Task goal: Below are the records; restate word for word the lines from the first through the one containing "[parsed], and an", and only those.

**********

Lemma create_lookup_get parsed v :
  dict_get (create_lookup parsed) v
  = match sources parsed v with [] => None | l => Some l end.
Proof.
  induction parsed as [|[key value] parsed IH] using rev_ind; [done|].
  rewrite create_lookup_snoc, sources_snoc. cbn zeta.
  rewrite dict_get_set.
  destruct (decide (value = v)) as [->|Hne].
  - destruct (sources parsed v) as [|x l] eqn:Hs; rewrite !IH.
    + by rewrite dict_get_set, decide_True.
    + done.
  - rewrite app_nil_r.
    destruct (dict_get (create_lookup parsed) value) eqn:Hv; [done|].
    by rewrite dict_get_set, decide_False.
Qed.

Lemma create_lookup_NoDup parsed : NoDup (keys (create_lookup parsed)).
Proof.
  induction parsed as [|[key value] parsed IH] using rev_ind.
  - constructor.
  - rewrite create_lookup_snoc. cbn zeta. apply NoDup_keys_dict_set.
    destruct (dict_get _ value); [done|]. by apply NoDup_keys_dict_set.
Qed.

Lemma elem_of_sources parsed v key :
  key ∈ sources parsed v ↔ (key, v) ∈ parsed.
Proof.
  unfold sources. rewrite list_elem_of_fmap. split.
  - intros ([k' v'] & -> & [Hv Hin]%list_elem_of_filter). cbn in *. by subst.
  - intros Hin. exists (key, v). split; [done|].
    by apply list_elem_of_filter.
Qed.

(** X1.  [create_lookup] inverts [parsed]: under an output string it
    lists the keys of [parsed] that have this output, in the order of
    [parsed], and an output that no key has is not a key of the result. *)
Theorem create_lookup_inverts parsed v :
  dict_get (create_lookup parsed) v
  = (if decide (sources parsed v = []) then None else Some (sources parsed v))
  ∧ ∀ key, key ∈ sources parsed v ↔ (key, v) ∈ parsed.
Proof.
  split.
  - rewrite create_lookup_get. by destruct (sources parsed v).
  - intros key. apply elem_of_sources.
Qed.

(** X2.  The pipeline's index is the contract's: the result of
    [create_lookup] has no key twice, so [optimize] returns, without
    raising, the index of the contract for it. *)
Theorem optimize_create_lookup parsed :
  NoDup (keys (create_lookup parsed))
  ∧ optimize (create_lookup parsed)
    = Ret (optimize_contract (create_lookup parsed)).
Proof.
  split; [apply create_lookup_NoDup|].
  apply optimize_meets_contract, create_lookup_NoDup.
Qed.

Lemma elem_of_optimize_contract lookup long kept :
  (long, kept) ∈ optimize_contract lookup →
  ∃ shortcuts, (long, shortcuts) ∈ lookup
               ∧ kept = shortest (shorter_than long shortcuts).
Proof.
  unfold optimize_contract. intros Hin.
  apply list_elem_of_bind in Hin as ([long' shortcuts] & Hentry & Hin).
  unfold contract_entry in Hentry.
  destruct (shortest (shorter_than long' shortcuts)) eqn:Hs;
    [by apply elem_of_nil in Hentry|].
  apply list_elem_of_singleton in Hentry as [= -> ->].
  exists shortcuts. by rewrite Hs.
Qed.

Lemma index_shortcuts_in_parsed parsed idx long kept sc :
  optimize (create_lookup parsed) = Ret idx →
  (long, kept) ∈ idx → sc ∈ kept →
  (sc, long) ∈ parsed ∧ length sc < length long.
Proof.
  intros Hrun Hentry Hsc.
  rewrite (optimize_meets_contract _ (create_lookup_NoDup parsed)) in Hrun.
  injection Hrun as <-.
  apply elem_of_optimize_contract in Hentry as (shortcuts & Hin & ->).
  apply list_elem_of_filter in Hsc as [_ Hsc].
  apply list_elem_of_filter in Hsc as [Hlen Hsc]. split; [|done].
  apply dict_get_elem_of in Hin; [|apply create_lookup_NoDup].
  rewrite create_lookup_get in Hin.
  apply elem_of_sources.
  destruct (sources parsed long); [done|]. by injection Hin as <-.
Qed.

(** X3.  Every shortcut of the pipeline's index is a key of [parsed]
    whose output is the key of the index it stands under, and it is
    strictly shorter than that key. *)
Theorem index_shortcuts_sound parsed idx long kept sc :
  optimize (create_lookup parsed) = Ret idx →
  (long, kept) ∈ idx → sc ∈ kept →
  (sc, long) ∈ parsed ∧ length sc < length long.
Proof. apply index_shortcuts_in_parsed. Qed.

Lemma index_shortcuts_sound_witness :
  (small_roman_two, lit "ii") ∈ parsed_ii
  ∧ length small_roman_two < length (lit "ii").
Proof.
  apply (index_shortcuts_sound parsed_ii idx_ii (lit "ii") [small_roman_two]).
  - vm_compute. reflexivity.
  - apply elem_of_cons. by left.
  - apply elem_of_cons. by left.
Defined.

(** ** [parse_table] *)

Lemma for_each_preserves {A S} (Inv : S → Prop) (P : A → Prop)
    (body : S → A → result S) :
  (∀ st x st', P x → body st x = Ret st' → Inv st → Inv st') →
  ∀ l st st', Forall P l → for_each l body st = Ret st' → Inv st → Inv st'.
Proof.
  intros Hbody. induction l as [|x l IH]; intros st st' Hl.
  - by intros [= <-].
  - apply Forall_cons in Hl as [Hx Hl]. cbn [for_each].
    destruct (body st x) as [st1| |] eqn:Hrun; run; [|done..].
    intros Hrest Hst. eapply IH; eauto.
Qed.

Lemma map_result_Forall {A B} (f : A → result B) (Q : B → Prop) :
  (∀ x y, f x = Ret y → Q y) →
  ∀ l ys, map_result f l = Ret ys → Forall Q ys.
Proof.
  intros Hf. induction l as [|x l IH]; intros ys; cbn [map_result].
  - intros [= <-]. constructor.
  - destruct (f x) as [y| |] eqn:Hy; run; [|done..].
    destruct (map_result f l) as [ys'| |]; run; [|done..].
    intros [= <-]. constructor; eauto.
Qed.

Lemma int2unicode_code_point i c : int2unicode i = Ret c → code_point c.
Proof.
  unfold int2unicode. destruct (N.leb_spec i 1114111); [|done].
  intros [= <-]. by exists i.
Qed.

Lemma code2unicode_code_point code c : code2unicode code = Ret c → code_point c.
Proof.
  unfold code2unicode. destruct (int16 code); run; [|done..].
  apply int2unicode_code_point.
Qed.

Lemma Forall_dict_set {K V} `{EqDecision K} (Q : K * V → Prop) d k v :
  Forall Q d → Q (k, v) → Forall Q (dict_set d k v).
Proof.
  intros Hd Hkv. induction d as [|[k0 v0] d IH]; cbn.
  - by constructor.
  - apply Forall_cons in Hd as [H0 Hd]. case_decide; constructor; auto.
Qed.

Lemma parse_line_entries_ok entries line entries' :
  parse_line entries line = Ret entries' →
  entries_ok entries → entries_ok entries'.
Proof.
  unfold parse_line. destruct (re_match line_pattern line) as [parts|];
    [|by intros [= <-]].
  destruct (parts !! 1) as [chars|]; run; [|done].
  destruct (parts !! 2) as [state|]; run; [|done].
  cbn [fmap option_fmap option_map]. run.
  case_decide; [by intros [= <-]|].
  set (cs := if contains (lit "..") chars then _ else _).
  assert (Hcs : ∀ l, cs = Ret l → Forall code_point l).
  { subst cs. intros l. destruct (contains (lit "..") chars).
    - destruct (map_result int16 _) as [bounds| |]; run; [|done..].
      destruct bounds as [|start [|end_ [|]]]; try done.
      apply map_result_Forall, int2unicode_code_point.
    - destruct (code2unicode chars) as [c| |] eqn:Hc; run; [|done..].
      intros [= <-]. repeat constructor.
      by eapply code2unicode_code_point. }
  destruct cs as [l| |]; run; [|done..]. specialize (Hcs l eq_refl).
  destruct (parts !! 3) as [p|]; cbn [fmap option_fmap option_map]; run;
    [|done].
  intros Hrun. revert Hcs Hrun. apply for_each_preserves.
  intros st char st' Hchar.
  destruct (map_result code2unicode _); run; [|done..].
  intros [= <-] [Hnd Hall]. split.
  - by apply NoDup_keys_dict_set.
  - by apply Forall_dict_set.
Qed.

Lemma parse_table_entries_ok table parsed :
  parse_table table = Ret parsed → entries_ok parsed.
Proof.
  unfold parse_table. intros Hrun.
  eapply (for_each_preserves entries_ok (λ _, True)); [| |exact Hrun|].
  - intros st line st' _. apply parse_line_entries_ok.
  - by apply Forall_forall.
  - split; constructor.
Qed.

(** X4.  The keys of the dictionary that [parse_table] returns are
    single code points of the Unicode range, and no key occurs twice. *)
Theorem parse_table_keys table parsed :
  parse_table table = Ret parsed →
  NoDup (keys parsed)
  ∧ Forall (λ kv, ∃ i, kv.1 = [i] ∧ (i ≤ 1114111)%N) parsed.
Proof. apply parse_table_entries_ok. Qed.

Lemma parse_table_keys_witness :
  NoDup (keys parsed_ii)
  ∧ Forall (λ kv, ∃ i, kv.1 = [i] ∧ (i ≤ 1114111)%N) parsed_ii.
Proof.
  apply (parse_table_keys table_ii). vm_compute. reflexivity.
Defined.

(** X5.  A line that does not begin with an upper-case hexadecimal
    digit (an empty line, a comment) adds no entry and raises nothing. *)
Theorem parse_line_skips entries line :
  (∀ c, head line = Some c → is_hex c = false) →
  parse_line entries line = Ret entries.
Proof.
  intros Hhead. unfold parse_line, re_match, line_pattern, AtLeast4.
  destruct line as [|c rest]; cbn [rmatch Nat.eqb]; [done|].
  by rewrite (Hhead c eq_refl).
Qed.

Lemma parse_line_skips_witness :
  parse_line parsed_ii (lit "# IdnaMappingTable.txt") = Ret parsed_ii.
Proof.
  apply parse_line_skips. intros c [= <-]. vm_compute. reflexivity.
Defined.

Lemma split_aux_line cur l rest :
  10%N ∉ l →
  split_aux nl 0 cur (l ++ 10%N :: rest) = (cur ++ l) :: split_aux nl 0 [] rest.
Proof.
  revert cur. induction l as [|c l IH]; intros cur Hl.
  - cbn. by rewrite app_nil_r.
  - apply not_elem_of_cons in Hl as [Hc Hl].
    cbn [app split_aux is_prefix nl].
    rewrite decide_False by done.
    rewrite IH by done. by rewrite <- app_assoc.
Qed.

Lemma split_lines hs rest :
  Forall (λ h, 10%N ∉ h) hs →
  split (concat ((λ h, h ++ nl) <$> hs) ++ rest) nl = hs ++ split rest nl.
Proof.
  unfold split. induction 1 as [|h hs Hh _ IH]; [done|].
  cbn [fmap list_fmap concat]. rewrite <- !app_assoc. cbn [nl app].
  rewrite split_aux_line by done. by rewrite IH.
Qed.

(** X6.  The first eleven lines of the table never reach the result:
    two tables that differ in these lines only parse alike. *)
Theorem parse_table_ignores_header hs1 hs2 rest :
  length hs1 = 11 → length hs2 = 11 →
  Forall (λ h, 10%N ∉ h) hs1 → Forall (λ h, 10%N ∉ h) hs2 →
  parse_table (concat ((λ h, h ++ nl) <$> hs1) ++ rest)
  = parse_table (concat ((λ h, h ++ nl) <$> hs2) ++ rest).
Proof.
  intros Hlen1 Hlen2 Hhs1 Hhs2. unfold parse_table. fold nl.
  rewrite !split_lines by done.
  by rewrite !drop_app_length' by done.
Qed.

**********

Task response:
Lemma create_lookup_get parsed v :
  dict_get (create_lookup parsed) v
  = match sources parsed v with [] => None | l => Some l end.
Proof.
  induction parsed as [|[key value] parsed IH] using rev_ind; [done|].
  rewrite create_lookup_snoc, sources_snoc. cbn zeta.
  rewrite dict_get_set.
  destruct (decide (value = v)) as [->|Hne].
  - destruct (sources parsed v) as [|x l] eqn:Hs; rewrite !IH.
    + by rewrite dict_get_set, decide_True.
    + done.
  - rewrite app_nil_r.
    destruct (dict_get (create_lookup parsed) value) eqn:Hv; [done|].
    by rewrite dict_get_set, decide_False.
Qed.

Lemma create_lookup_NoDup parsed : NoDup (keys (create_lookup parsed)).
Proof.
  induction parsed as [|[key value] parsed IH] using rev_ind.
  - constructor.
  - rewrite create_lookup_snoc. cbn zeta. apply NoDup_keys_dict_set.
    destruct (dict_get _ value); [done|]. by apply NoDup_keys_dict_set.
Qed.

Lemma elem_of_sources parsed v key :
  key ∈ sources parsed v ↔ (key, v) ∈ parsed.
Proof.
  unfold sources. rewrite list_elem_of_fmap. split.
  - intros ([k' v'] & -> & [Hv Hin]%list_elem_of_filter). cbn in *. by subst.
  - intros Hin. exists (key, v). split; [done|].
    by apply list_elem_of_filter.
Qed.

(** X1.  [create_lookup] inverts [parsed]: under an output string it
    lists the keys of [parsed] that have this output, in the order of
    [parsed], and an output that no key has is not a key of the result. *)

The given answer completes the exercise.